◆ **PROBLEM TO WORK ON**: Show every line below where "Lemma" appears.
BEGIN AVAILABLE DATA
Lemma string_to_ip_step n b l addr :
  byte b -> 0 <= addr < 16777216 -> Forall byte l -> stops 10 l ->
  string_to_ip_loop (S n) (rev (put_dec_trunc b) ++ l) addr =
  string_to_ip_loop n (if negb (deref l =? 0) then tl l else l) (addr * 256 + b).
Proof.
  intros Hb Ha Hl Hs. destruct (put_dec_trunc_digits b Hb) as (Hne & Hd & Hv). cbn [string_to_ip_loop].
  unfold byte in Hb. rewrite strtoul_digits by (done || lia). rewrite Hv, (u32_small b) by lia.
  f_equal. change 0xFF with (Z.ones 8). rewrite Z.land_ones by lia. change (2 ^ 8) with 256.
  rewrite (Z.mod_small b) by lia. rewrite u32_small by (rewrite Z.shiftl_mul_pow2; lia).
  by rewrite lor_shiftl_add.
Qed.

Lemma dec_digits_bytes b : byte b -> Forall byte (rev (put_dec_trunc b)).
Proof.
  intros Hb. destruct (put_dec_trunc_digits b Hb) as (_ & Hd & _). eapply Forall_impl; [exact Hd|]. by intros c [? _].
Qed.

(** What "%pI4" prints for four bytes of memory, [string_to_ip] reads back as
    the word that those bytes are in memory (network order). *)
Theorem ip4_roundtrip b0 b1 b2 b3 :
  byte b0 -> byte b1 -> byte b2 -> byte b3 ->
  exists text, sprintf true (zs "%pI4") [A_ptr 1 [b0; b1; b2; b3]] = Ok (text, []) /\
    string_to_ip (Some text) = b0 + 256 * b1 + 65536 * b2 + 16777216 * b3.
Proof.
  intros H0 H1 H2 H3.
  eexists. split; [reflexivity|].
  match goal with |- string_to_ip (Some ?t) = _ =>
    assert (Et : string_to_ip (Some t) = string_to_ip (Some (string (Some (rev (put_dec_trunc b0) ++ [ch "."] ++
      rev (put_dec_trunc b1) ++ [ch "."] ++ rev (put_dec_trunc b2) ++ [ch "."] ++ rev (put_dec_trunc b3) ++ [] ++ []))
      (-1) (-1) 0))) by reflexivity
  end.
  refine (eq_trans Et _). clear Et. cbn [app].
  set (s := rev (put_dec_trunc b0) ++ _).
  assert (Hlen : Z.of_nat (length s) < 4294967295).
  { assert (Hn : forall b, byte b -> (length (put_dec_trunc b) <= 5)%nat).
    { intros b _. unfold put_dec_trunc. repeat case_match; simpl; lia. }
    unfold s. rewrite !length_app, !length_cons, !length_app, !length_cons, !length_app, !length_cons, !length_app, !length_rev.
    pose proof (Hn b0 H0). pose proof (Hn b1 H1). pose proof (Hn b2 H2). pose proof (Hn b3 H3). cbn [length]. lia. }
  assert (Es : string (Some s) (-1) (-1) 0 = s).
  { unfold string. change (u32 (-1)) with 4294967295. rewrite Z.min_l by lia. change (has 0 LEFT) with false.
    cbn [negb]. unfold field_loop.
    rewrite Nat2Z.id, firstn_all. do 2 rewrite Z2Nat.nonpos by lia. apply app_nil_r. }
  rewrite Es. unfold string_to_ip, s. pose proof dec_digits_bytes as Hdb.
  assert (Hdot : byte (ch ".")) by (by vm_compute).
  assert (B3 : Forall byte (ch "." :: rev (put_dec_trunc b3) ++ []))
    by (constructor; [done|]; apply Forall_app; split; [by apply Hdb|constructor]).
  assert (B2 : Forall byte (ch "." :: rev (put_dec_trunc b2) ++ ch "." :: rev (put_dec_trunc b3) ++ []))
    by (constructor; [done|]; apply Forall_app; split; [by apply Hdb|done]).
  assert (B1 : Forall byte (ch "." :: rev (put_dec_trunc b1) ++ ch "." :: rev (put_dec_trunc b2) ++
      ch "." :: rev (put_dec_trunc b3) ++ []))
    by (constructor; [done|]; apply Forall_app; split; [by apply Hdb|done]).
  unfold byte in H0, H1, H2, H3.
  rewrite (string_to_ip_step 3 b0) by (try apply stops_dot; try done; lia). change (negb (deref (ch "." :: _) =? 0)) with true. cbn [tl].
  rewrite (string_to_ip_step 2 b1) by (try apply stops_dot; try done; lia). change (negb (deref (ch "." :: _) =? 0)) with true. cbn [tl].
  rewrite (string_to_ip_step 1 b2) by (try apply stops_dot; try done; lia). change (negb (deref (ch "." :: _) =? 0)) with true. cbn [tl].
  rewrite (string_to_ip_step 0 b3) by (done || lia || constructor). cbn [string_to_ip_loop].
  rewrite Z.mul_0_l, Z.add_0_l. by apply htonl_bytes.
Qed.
END AVAILABLE DATA
BEGIN AVAILABLE DATA
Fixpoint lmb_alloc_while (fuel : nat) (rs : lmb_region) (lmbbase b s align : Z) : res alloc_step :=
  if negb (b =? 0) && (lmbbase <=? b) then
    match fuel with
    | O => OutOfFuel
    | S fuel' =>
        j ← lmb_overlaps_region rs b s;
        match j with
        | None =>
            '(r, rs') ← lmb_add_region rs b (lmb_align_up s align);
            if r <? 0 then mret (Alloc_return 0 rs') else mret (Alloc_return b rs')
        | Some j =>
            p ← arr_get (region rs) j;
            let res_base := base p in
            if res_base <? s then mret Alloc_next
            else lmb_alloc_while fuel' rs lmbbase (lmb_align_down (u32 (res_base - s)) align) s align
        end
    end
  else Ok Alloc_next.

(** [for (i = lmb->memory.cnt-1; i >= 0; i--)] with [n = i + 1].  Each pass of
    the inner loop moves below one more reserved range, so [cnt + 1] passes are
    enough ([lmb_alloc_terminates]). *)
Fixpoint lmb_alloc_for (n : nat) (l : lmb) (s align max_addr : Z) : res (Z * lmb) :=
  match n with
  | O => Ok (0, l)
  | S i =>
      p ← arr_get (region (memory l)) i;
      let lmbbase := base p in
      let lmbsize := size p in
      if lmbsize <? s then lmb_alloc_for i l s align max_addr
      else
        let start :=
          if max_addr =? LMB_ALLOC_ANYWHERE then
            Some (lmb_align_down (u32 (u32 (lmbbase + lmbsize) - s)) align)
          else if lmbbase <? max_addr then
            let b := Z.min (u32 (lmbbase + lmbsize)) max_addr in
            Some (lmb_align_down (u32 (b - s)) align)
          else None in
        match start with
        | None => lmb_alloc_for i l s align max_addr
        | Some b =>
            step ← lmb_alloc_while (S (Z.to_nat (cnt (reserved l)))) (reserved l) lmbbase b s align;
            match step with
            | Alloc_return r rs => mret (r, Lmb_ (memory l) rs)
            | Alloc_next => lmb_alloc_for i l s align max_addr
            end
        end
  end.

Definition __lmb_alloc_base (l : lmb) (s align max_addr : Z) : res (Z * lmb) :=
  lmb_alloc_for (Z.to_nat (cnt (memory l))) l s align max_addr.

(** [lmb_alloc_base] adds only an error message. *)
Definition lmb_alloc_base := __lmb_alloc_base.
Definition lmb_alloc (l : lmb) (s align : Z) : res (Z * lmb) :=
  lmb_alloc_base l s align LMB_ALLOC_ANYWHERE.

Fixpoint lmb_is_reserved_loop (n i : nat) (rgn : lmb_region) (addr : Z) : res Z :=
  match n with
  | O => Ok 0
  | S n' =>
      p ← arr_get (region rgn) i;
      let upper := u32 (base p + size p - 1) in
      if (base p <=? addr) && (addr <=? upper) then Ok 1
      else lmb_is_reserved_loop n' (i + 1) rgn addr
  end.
END AVAILABLE DATA
◆ **OUTPUT FOR THIS TASK**:
Lemma string_to_ip_step n b l addr :
Lemma dec_digits_bytes b : byte b -> Forall byte (rev (put_dec_trunc b)).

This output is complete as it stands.